Earlier this year, in “Will Scholars Take a Stand Against the Scholasticide in Gaza?,” I reported on the fight inside the historical discipline’s most eminent society, the American Historical Association (AHA). At the AHA’s Annual Meeting on January 5, members crowded the business meeting to approve, by a vote of 428–88, a “Resolution to Oppose Scholasticide in Gaza,” brought by the organization I cochair with Margaret Power, Historians for Peace and Democracy (HPAD). (The United Nations defines “scholasticide” as the deliberate destruction of a people’s educational and cultural institutions.) On January 17, however, the AHA’s council vetoed the resolution on grounds that it lay outside the mission of an academic organization to censure the murder of fellow scholars and turning universities into rubble.
In March, working with our allies, the Palestinian Historians Group and Historians for Palestine, we sent a petition signed by 1,887 historians to the AHA Council, asking them to reconsider; they ignored it. Meanwhile, to put the AHA Council’s veto in sharp relief, at the April 5 Annual Meeting of our profession’s other major society, the Organization of American Historians (OAH), our resolution was handily adopted and then approved by their executive council. The OAH is now setting up a committee to support the reconstruction of Gaza’s universities.
In response to the lack of democracy, our three groups decided to support candidates for several AHA offices, in some cases via nomination by petition, as permitted in the Association’s bylaws. All committed to democratizing the organization, including Dartmouth professor Annelise Orleck, arrested by police during last spring’s Gaza solidarity encampment, a candidate for president, and Sherene Seikaly, associate professor at the University of California–Santa Barbara and editor of the Journal of Palestine Studies, for vice president of the Professional Division.
These candidacies stirred up considerable opposition. A letter signed by 13 former presidents urged members to vote for the officially nominated candidates without explaining who our (legally nominated) candidates were and why they were on the ballot, while using the Trump administration’s attacks on scholarly societies to gin up the vote. The eminent historian of gender Joan W. Scott called out this maneuver in “On the Electoral Tactics of the American Historical Association” on the American Association of University Professors’ blog ACADEME. Private missives from former officials suggested that if elected to the council, we would ignore our “fiduciary responsibilities” in favor of personal ideological agendas. A letter circulated on the Labor and Working-Class History Association’s listserve urged members “to support candidates on the official AHA slate, not the insurgent slate. As much as we condemn Israel’s human rights violations in Gaza and the West Bank, we cannot endorse any insurgent slate (no matter if they call themselves `democratic’ and `progressive’) that does not equally support the rights of Jews (in Israel or the diaspora) as well as Palestinians to live in peace and security,” a deeply unpleasant implication. All because we object to preserving the silence over Palestine and Israel’s ongoing genocide! And if you are perturbed by calling it that, please read Omer Bartov’s essay in the July 15 New York Times, “I’m a Genocide Scholar. I Know It When I See It.”
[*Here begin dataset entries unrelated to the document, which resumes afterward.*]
(** C21: a reload and the update of an agent with the record set it is sent
    bring the agent in step with the cluster.  When the set of the slave [id]
    is applied by a healthy agent whose cache agrees with its services, and no
    service changed in place, then every task that runs on the slave and has an
    address is registered for each of its ports, at that address, and a cached
    service that is neither the slave's nor such a task's is gone.  The
    identifiers are assumed to be free of colons, and no two tasks of a slave to
    have the same ID. *)
Theorem running_task_registered Agents config IPSources kvPairs st sends mesos infos
    id agent rs c a w a' w' ts :
  let prefix := Consul.ServicePrefix config in
  Reload_consul unmarshal Agents config IPSources kvPairs st = Ret sends →
  NoDup (Slave_ID <$> Slaves st) → "" ∉ Agents →
  ids_ok prefix (Consul.SkipInactiveFrameworks config) st →
  generateMesosRecords st prefix = Ret (mesos, infos) →
  sends !! id = Some (agent, rs) →
  agent_update rs a w = Ret (a', w', ts) → Healthy a' = true → ConsulAgent a = Some c →
  cache_ok (recordCache a) →
  (∀ s, cached a s → registered c w !! Service_ID s = Some s) →
  (∀ s s', wanted rs s → cached a s' → Service_ID s = Service_ID s' →
     compareService s s' = true ∧ compareService s' s = true) →
  (∀ t address port, runs config IPSources st infos id t address port →
     ∃ s, registered c w' !! task_id prefix t port = Some s ∧ Service_Address s = address
          ∧ compareService (task_service prefix infos t address port) s = true)
  ∧ (∀ s, cached a s → Service_ID s ≠ Join [prefix; id] ":" →
       (∀ t address port, runs config IPSources st infos id t address port →
          Service_ID s ≠ task_id prefix t port) →
       registered c w' !! Service_ID s = None).
Proof.
  cbv zeta. intros Hrel Hnd Hne Hids Hm Hs Hup Hh Hc Hok Hsync Heq.
  assert (Forall wf_rec rs) as Hwf.
  { eapply reloaded_wf. by exists Agents, IPSources, kvPairs, st, sends, id, agent. }
  pose proof (sent_unique _ _ _ _ _ _ _ _ _ _ _ _ Hrel Hnd Hne Hids Hm Hs) as Hu.
  destruct (sent_services _ _ _ _ _ _ _ _ _ _ _ _ Hrel Hnd Hne Hm Hs) as (_ & sv & Hsv & Hw).
  destruct (update_in_step c rs a w a' w' ts) as [Hin Hout]; [done..|]. split.
  - intros t address port Ht.
    destruct (Hin (task_service (Consul.ServicePrefix config) infos t address port))
      as (s & Hreg & Hcmp); [apply Hw; right; by exists t, address, port|].
    exists s. split; [done|].
    assert (compareService (task_service (Consul.ServicePrefix config) infos t address port) s = true)
      as Hc' by (destruct Hcmp as [-> |?]; [by apply compareService_true|done]).
    split; [|done]. by apply compareService_true in Hc' as (_ & _ & <- & _).
  - intros s Hcs Hsl Htk. apply Hout; [done|]. intros s' [->|(t & address & port & Ht & ->)]%Hw;
      [congruence|]. intros E. by apply (Htk _ _ _ Ht).
Qed.
End registered.

Module DemoTasks.
Import DemoConsul.

(** The sets that the reload of [cluster] sends, and that for the slave. *)
Definition sent : gmap string (string * list rec) :=
  Eval vm_compute in match sends with Ret m => m | Panic _ => ∅ end.
Lemma sent_eq : Reload_consul no_checks {["h"]} config [] [] cluster = Ret sent.
Proof. exact sends_eq. Qed.

Definition sent_recs : list rec :=
  Eval vm_compute in match sent !! "s" with Some (_, rs) => rs | None => [] end.
Lemma sent_lookup : sent !! "s" = Some ("h", sent_recs).
Proof. vm_compute. reflexivity. Qed.

Definition mesos_infos : list rec * gmap string SlaveInfo :=
  Eval vm_compute in
    match generateMesosRecords cluster "p" with Ret r => r | Panic _ => ([], ∅) end.
Lemma mesos_infos_eq : generateMesosRecords cluster "p" = Ret (mesos_infos.1, mesos_infos.2).
Proof. vm_compute. reflexivity. Qed.

(** The agent has a service of a task that is gone. *)
Definition old : AgentServiceRegistration := svc "p:s:old:0" "1".

Definition after_sent : registry :=
  Eval vm_compute in
    match agent_update sent_recs (having_cached old) ({[Service_ID old := old]} : registry) with
    | Ret (_, w, _) => w
    | Panic _ => ∅
    end.

Lemma update_sent : ∃ a' ts,
  agent_update sent_recs (having_cached old) ({[Service_ID old := old]} : registry)
  = Ret (a', after_sent, ts) ∧ Healthy a' = true.
Proof. eexists _, _. split; [vm_compute; reflexivity|done]. Qed.

Lemma cluster_ids : ids_ok "p" false cluster.
Proof.
  split.
  - set_solver.
  - apply Forall_singleton. set_solver.
  - intros f t ->%list_elem_of_singleton _ ->%list_elem_of_singleton. split; set_solver.
  - by intros f f' t t' ->%list_elem_of_singleton ->%list_elem_of_singleton _ _
      ->%list_elem_of_singleton ->%list_elem_of_singleton.
Qed.

(** The task of [cluster] is registered without a port, at the address of its
    slave. *)
Lemma agents_named : "" ∉ ({["h"]} : gset string).
Proof. set_solver. Qed.

Lemma cluster_runs : runs config [] cluster mesos_infos.2 "s" task1 "h" "0".
Proof.
  eexists _, []. split_and!; [by left|done|by left|done| |by left].
  split; [done|vm_compute; reflexivity|done|vm_compute; reflexivity].
Qed.

Lemma running_task_registered_witness :
  (∃ s, (after_sent : registry) !! "p:s:t:0" = Some s ∧ Service_Address s = "h")
  ∧ after_sent !! "p:s:old:0" = None.
Proof.
  destruct update_sent as (a' & ts & Hup & Hh).
  assert (∀ s, wanted sent_recs s → Service_ID s ≠ Service_ID old) as Hnew.
  { assert (Forall (λ r, ∀ s, Service r = Some s → Service_ID s ≠ Service_ID old) sent_recs) as Hf
      by (repeat constructor; by intros s [= <-]).
    rewrite Forall_forall in Hf. intros s (r & Hr & Hs). by apply (Hf r). }
  destruct (running_task_registered no_checks {["h"]} config [] [] cluster sent mesos_infos.1
    mesos_infos.2 "s" "h" sent_recs client (having_cached old) {[Service_ID old := old]} a'
    after_sent ts sent_eq (NoDup_singleton _) agents_named cluster_ids mesos_infos_eq sent_lookup
    Hup Hh eq_refl (having_cached_ok _)) as [Hin Hout].
  - by intros s ->%having_cached_iff.
  - intros s s' Hs%Hnew ->%having_cached_iff E. destruct (Hs E).
  - split.
    + destruct (Hin task1 "h" "0") as (s & ? & ? & _); [exact cluster_runs|eauto].
    + apply (Hout old); [by apply having_cached_iff|done|].
      intros t a p (f & ps & ->%list_elem_of_singleton & _ & ->%list_elem_of_singleton & _) E.
      apply (f_equal (λ s, String.get 4 s)) in E. discriminate E.
Defined.
End DemoTasks.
In the end, many AHA members voted for greater democracy. Although professors Orleck and Seikaly were not elected, four of us were, including myself as councilor for the Research Division, Karen Miller as councilor for the Teaching Division, and current and former members of HPAD’s Steering Committee Prasannan Parthasarathi and Alexander Aviña to the Nominations Committee. These victories mark a significant change from 1969, when a Radical Historians’ Caucus sought to put the association on record against the Vietnam War and ran Staughton Lynd (a founder of HPAD’s predecessor organization, Historians Against the War, in 2003) for president; they were defeated, although now the AHA commemorates that contentious meeting as leading to lasting reforms.
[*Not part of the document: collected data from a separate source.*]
(* ===== verification/Startup.v ===== *)
(** * From start to the event loop (src/main.go)

    [main] before its loop: the configuration, master detection, the
    resolvers.  The resolvers it builds implement the interface of the loop,
    so what is proved about the loop holds of the whole process. *)

From S2P Require Import Prelude GoStrings GoNet Labels State Config Store Generator Loader Merge.
From S2P Require Import Dns Exchanger Resolver Main Consul ConsulAgent Resolvers ResolversProps.

(** ** The resolvers behind the interface *)

(** A resolver of the process.  A consul resolver keeps no generator: its
    [Reload] starts the goroutines of ConsulPipeline.v with the generator as
    their argument, and they run on their own from then on.
    [live_started] are the generators of the goroutines that have been started
    for it, the last ones last ([b.count] counts them and is read nowhere). *)
Record live := { live_built : built; live_started : list RecordGenerator }.

Definition reload_live (l : live) (rg : RecordGenerator) : go live :=
  match live_built l with
  | BuiltBuiltin r ss =>
      Ret {| live_built := BuiltBuiltin (Reload r rg) ss; live_started := live_started l |}
  | BuiltConsul (Some b) =>
      Ret {| live_built := BuiltConsul (Some b); live_started := live_started l ++ [rg] |}
  | BuiltConsul None => Panic NilDeref
  end.

(** The generator whose records a resolver publishes: the one it reads, or the
    one its last goroutines were started with, none at first. *)
Definition serves_live (l : live) : RecordGenerator :=
  match live_built l with
  | BuiltBuiltin r _ => res_rg r
  | BuiltConsul _ => default NewRecordGenerator (last (live_started l))
  end.

(** All generators that a resolver or one of its goroutines reads. *)
Definition uses_live (l : live) (x : RecordGenerator) : Prop :=
  match live_built l with BuiltBuiltin r _ => x = res_rg r | BuiltConsul _ => x ∈ live_started l end.

#[export] Instance live_reloads : Reloads live.
Proof.
  refine {| reload := reload_live; serves := serves_live; uses := uses_live |}.
  - intros [[r ss|[b|]] st] l' rg; cbn; [..|done]; intros <-%Ret_inj; [done|].
    unfold serves_live. cbn. by rewrite last_snoc.
  - intros [[r ss|[b|]] st] l' rg x; cbn; [..|done]; intros <-%Ret_inj; unfold uses_live; cbn.
    + by left.
    + intros [?| ->%list_elem_of_singleton]%elem_of_app; [by right|by left].
Defined.

(** ** Starting *)

Section startup.
Context {W : Type} `{UnicodeTables, FloatConv, MapOrder, ConsulAPI W}.
Context (getenv : string → string) (abs : string → option string)
        (readFile : string → option (list ascii))
        (unmarshalConfig : list ascii → Config → option Config + string).
(** [detector.New] and [Detect] for a ZooKeeper address. *)
Context (detect : string → error).

Inductive startup :=
| Exits (code : Z)
| Waits (e : string)
| Loops (p : process (W := W) (R := live)).

(** [versionFlag] and [cjson] are the flags.  A panic before the loop is not
    handled and ends the process with status 2; [time.NewTicker] panics for an
    interval that is not positive. *)
Definition main_start (now : Z) (versionFlag : bool) (cjson version : string) (w : W) : startup :=
  if versionFlag then Exits 0
  else
  match SetConfig getenv abs readFile unmarshalConfig now cjson with
  | Panic _ => Exits 2
  | Ret (inl _) => Exits 1
  | Ret (inr config) =>
      if (Seconds (RefreshSeconds config) <=? 0)%Z then Exits 2
      else
      match (if bool_decide (Zk config = "") then None else detect (Zk config)) with
      | Some _ => Exits 1
      | None =>
          match New_resolvers NewRecordGenerator config version w with
          | Panic _ => Exits 2
          | Ret (Sending_error e, _) => Waits e
          | Ret (Built rs, w) =>
              Loops (start config
                ((λ b, {| live_built := b; live_started := [] |}) <$> rs) w)
          end
      end
  end.

Context (get : URL → W → (list ascii + string) * W) (unmarshal : list ascii → State + string).
Context (resolve : string → option IP).

(** The resolvers start with the generator of the start. *)
Lemma new_loop_serves rg refresh version m l (w : W) rs w' :
  foldM (new_step rg refresh version m) l (Built [], w) = Ret (Built rs, w') →
  Forall (λ b, match b with BuiltBuiltin r _ => res_rg r = rg | BuiltConsul _ => True end) rs.
Proof.
  revert rs w'. induction l as [|k l IH] using rev_ind; intros rs w' Hf.
  { apply Ret_inj in Hf as [= <- _]. constructor. }
  apply new_loop_snoc in Hf as (rs0 & w0 & Hf & Hk). specialize (IH _ _ Hf).
  apply new_step_built in Hk as [(conf & _ & ->)|[(conf & b & _ & _ & ->)|(_ & _ & ->)]]; [..|done];
    apply Forall_app; (split; [done|]); by apply Forall_singleton.
Qed.

Lemma main_start_serves now versionFlag cjson version (w : W) p :
  main_start now versionFlag cjson version w = Loops p →
  ∃ config rs w', p = start config rs w'
    ∧ Forall (λ r, serves r = NewRecordGenerator ∧ ∀ x, uses r x → x = NewRecordGenerator) rs
    ∧ SetConfig getenv abs readFile unmarshalConfig now cjson = Ret (inr config)
    ∧ (0 < Seconds (RefreshSeconds config))%Z.
Proof.
  unfold main_start. destruct versionFlag; [done|].
  destruct (SetConfig _ _ _ _ _ _) as [[|config]|] eqn:Ec; [done| |done].
  destruct (Z.leb_spec (Seconds (RefreshSeconds config)) 0); [done|].
  destruct (if bool_decide _ then _ else _); [done|].
  destruct (New_resolvers _ _ _ _) as [[[rs|] w']|] eqn:En; [|done..]. intros [= <-].
  eexists config, _, w'. split; [done|]. split; [|done]. apply Forall_fmap.
  eapply Forall_impl; [exact (new_loop_serves _ _ _ _ _ _ _ _ En)|]. 
  intros [r ss|b]; cbn; [|by intros _; split; [done|]; intros x ?%elem_of_nil].
  intros ->. by split.
Qed.

(** C19: whatever the configuration, the masters, the consul agents and the
    events, in every state of a process that reached its loop the resolvers
    hold whole generations only: the empty one of the start, or the well-formed
    records of a state with a leader that a master answered with; and so does
    every goroutine that a reload has started.  A reload reaches the resolvers
    one after the other, and requests are served meanwhile: while it is at the
    resolver [i] those before [i] have the new generation and the others that
    of the last reload.  When the loop is in its [select], or waits to send the
    error of a failed reload, all resolvers have the same generation. *)
Theorem process_consistent now versionFlag cjson version (w : W) p0 p :
  main_start now versionFlag cjson version w = Loops p0 →
  rtc (step get unmarshal resolve) p0 p →
  consistent get unmarshal p.
Proof.
  intros (config & rs & w' & -> & Hrs & _ & _)%main_start_serves.
  by apply loop_consistent.
Qed.

(** The refresh interval is not validated: with 0 seconds, or with so many that
    their nanoseconds overflow, the ticker panics and the process ends with
    status 2. *)
Theorem bad_refresh_exits now cjson version (w : W) config :
  SetConfig getenv abs readFile unmarshalConfig now cjson = Ret (inr config) →
  (RefreshSeconds config ≤ 0 ∨ RefreshSeconds config = 10 ^ 10)%Z →
  (- 2 ^ 63 ≤ RefreshSeconds config * 10 ^ 9)%Z →
  main_start now false cjson version w = Exits 2.
Proof.
  intros Hc Hr Hb. unfold main_start. rewrite Hc.
  assert (Seconds (RefreshSeconds config) ≤ 0)%Z as Hs.
  { destruct Hr as [Hr| ->]; [|vm_compute; congruence]. unfold Seconds. rewrite Z.mod_small; lia. }
  by rewrite (proj2 (Z.leb_le _ _) Hs).
Qed.

(** A configuration file that says null ends the process with status 2. *)
Theorem null_config_exits now cjson version (w : W) :
  ReadConfig getenv abs readFile unmarshalConfig now cjson = inr None →
  main_start now false cjson version w = Exits 2.
Proof. intros Hr. unfold main_start, SetConfig. by rewrite Hr. Qed.

(** A turn of the loop before or at a nil pointer. *)
Lemma reload_next_nil (q : process (W := W) (R := live)) rg j k l :
  live_built l = BuiltConsul None → (j ≤ k)%nat → p_rs q !! k = Some l →
  p_phase (reload_next rg j q) = Exited 1 ∨
  p_phase (reload_next rg j q) = Reloading rg (S j) ∧ (S j ≤ k)%nat
    ∧ p_rs (reload_next rg j q) !! k = Some l.
Proof.
  intros Hnil Hjk Hq. unfold reload_next.
  destruct (lookup_lt_is_Some_2 (p_rs q) j) as [r Hr]; [apply lookup_lt_Some in Hq; lia|].
  rewrite Hr. destruct (decide (j = k)) as [->|Hne].
  - left. rewrite Hq in Hr. injection Hr as <-. cbn. unfold reload_live. by rewrite Hnil.
  - cbn. unfold reload_live. destruct (live_built r) as [|[]]; [right|right|by left];
      (split_and!; [done|lia|cbn; by rewrite list_lookup_insert_ne by lia]).
Qed.

(** A consul resolver with a malformed address is a nil pointer in the list,
    and the reload that reaches it ends the process: from a reload whose turn
    it has not been yet the loop never gets back to its [select], and it can end
    with status 1. *)
Theorem nil_backend_exits (p : process (W := W) (R := live)) rg i k l :
  p_phase p = Reloading rg i → (i ≤ k)%nat → p_rs p !! k = Some l → live_built l = BuiltConsul None →
  (∀ p', rtc (step get unmarshal resolve) p p' → p_phase p' ≠ Running)
  ∧ ∃ p', rtc (step get unmarshal resolve) p p' ∧ p_phase p' = Exited 1.
Proof.
  intros Hph Hik Hk Hnil.
  set (ahead := λ q : process (W := W) (R := live),
    (∃ j, p_phase q = Reloading rg j ∧ (j ≤ k)%nat ∧ p_rs q !! k = Some l) ∨ ∃ c, p_phase q = Exited c).
  pose proof (λ q j, reload_next_nil q rg j k l Hnil) as Hnext.
  split.
  - intros p' Hrun. assert (ahead p') as [(j & -> & _)|[c ->]]; [|done..].
    assert (ahead p) as Ha by (left; by exists i). clear Hph Hik Hk.
    induction Hrun as [|x y z Hxy _ IH]; [done|]. apply IH.
    destruct Ha as [(j & Hj & Hjk & Hq)|[c Hc]].
    + destruct Hxy as [q now Hq'|q now ms Hq'|q rg' j' Hq'|q e ss Hq' Hse|q msg Ht Hq'|q e Hq'];
        try congruence; try (left; by exists j).
      rewrite Hj in Hq'. injection Hq' as <- <-.
      destruct (Hnext q j Hjk Hq) as [?|(? & ? & ?)]; [right; by eexists|left; by exists (S j)].
    + destruct Hxy as [q now Hq'|q now ms Hq'|q rg' j' Hq'|q e ss Hq' Hse|q msg Ht Hq'|q e Hq'];
        try congruence; by destruct (Hq' c).
  - remember (k - i)%nat as n eqn:En. revert p i Hph Hik Hk En.
    induction n as [|n IH]; intros p i Hph Hik Hk En;
      (destruct (Hnext p i Hik Hk) as [Hx|(H1' & H2' & H3')];
        [exists (reload_next rg i p); split; [by apply rtc_once, step_reload|done]|]); [lia|].
    destruct (IH (reload_next rg i p) (S i)) as (p' & Hrun & Hp'); [done..|lia|].
    exists p'. split; [|done]. by eapply rtc_l; [apply step_reload|].
Qed.
End startup.

(** ** A start with the default resolvers *)

Module DemoStart.
Import ConsulDemo.DemoConsul DemoResolvers.

Definition no_agents : ConsulAPI nat := {|
  now := λ _, 0%Z; NewClient := λ _, Some "none"; Self := λ _ w, (None, w);
  Members := λ _ w, (inl [], w); Services := λ _ w, (None, w);
  ServiceRegister := λ _ _ w, (None, w); ServiceDeregister := λ _ _ w, (None, w);
  CheckRegister := λ _ _ w, (None, w); CheckDeregister := λ _ _ w, (None, w) |}.

Definition started : startup (W := nat) :=
  main_start (H2 := no_agents) (λ _, "") Some (λ _, Some [])
    (λ _ c, inl (Some (set_Masters c ["10.0.0.2:5050"]))) (λ _, None) 7 false "config.json" "v" 0%nat.

Definition first_state : process (W := nat) (R := live) :=
  Eval vm_compute in match started with Loops p => p | _ => start (Config.NewConfig 0) [] 0%nat end.

Lemma started_eq : started = Loops first_state.
Proof. vm_compute. reflexivity. Qed.

(** The first masters come, and the reload has reached the resolver. *)
Definition first_reload : process (W := nat) (R := live) :=
  on_changed Loader.Demo.get Loader.Demo.unmarshal (λ _, None) 7 ["10.0.0.2:5050"] first_state.

Definition reloading : process (W := nat) (R := live) :=
  match p_phase first_reload with Reloading rg i => reload_next rg i first_reload | _ => first_reload end.

Lemma process_consistent_witness :
  (∃ rg, p_phase reloading = Reloading rg 1 ∧ Forall (λ r, serves r = rg) (p_rs reloading))
  ∧ consistent (R := live) Loader.Demo.get Loader.Demo.unmarshal reloading.
Proof.
  assert (∃ rg, p_phase first_reload = Reloading rg 0) as [rg Hph] by (eexists; vm_compute; reflexivity).
  assert (consistent (R := live) Loader.Demo.get Loader.Demo.unmarshal reloading) as Hc.
  { refine (process_consistent (H2 := no_agents) _ _ _ _ _ Loader.Demo.get Loader.Demo.unmarshal
      (λ _, None) _ _ _ _ _ _ _ started_eq _).
    eapply rtc_l; [apply step_changed; reflexivity|]. unfold reloading. rewrite Hph.
    apply rtc_once. by apply step_reload. }
  split; [|exact Hc]. destruct Hc as [_ (old & new & i & _ & _ & Ht & _ & Hi)].
  assert (length (p_rs reloading) = 1%nat) as Hlen by (vm_compute; reflexivity).
  assert (∃ rg', p_phase reloading = Reloading rg' 1) as [rg' Hr] by (eexists; vm_compute; reflexivity).
  rewrite Hr in Hi. destruct Hi as [-> ->]. exists rg'. split; [exact Hr|].
  rewrite take_ge in Ht by (rewrite Hlen; done). exact Ht.
Defined.
End DemoStart.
For some historical perspective on the moment we are living through, let me evoke a parallel with another silence, another time of long-enduring institutional complicity with injustice. What would have happened circa 1938, if a group of historians had challenged the association’s acceptance of Jim Crow? From 1903 to 1935, eight of the AHA’s Annual Meetings were held in Southern cities where Black scholars would not have been allowed to enter the hotels, let alone rent rooms. For sure, those “radicals” would have been labeled troublemakers trying to use the association for their own purposes, provoking division with serious financial consequences, and worse. It is a fine thing that in this instance we will be inside the tent, working productively to advance the AHA’s mission of defending honest history, while advocating for greater democratic functioning. We will not be silent about Palestine.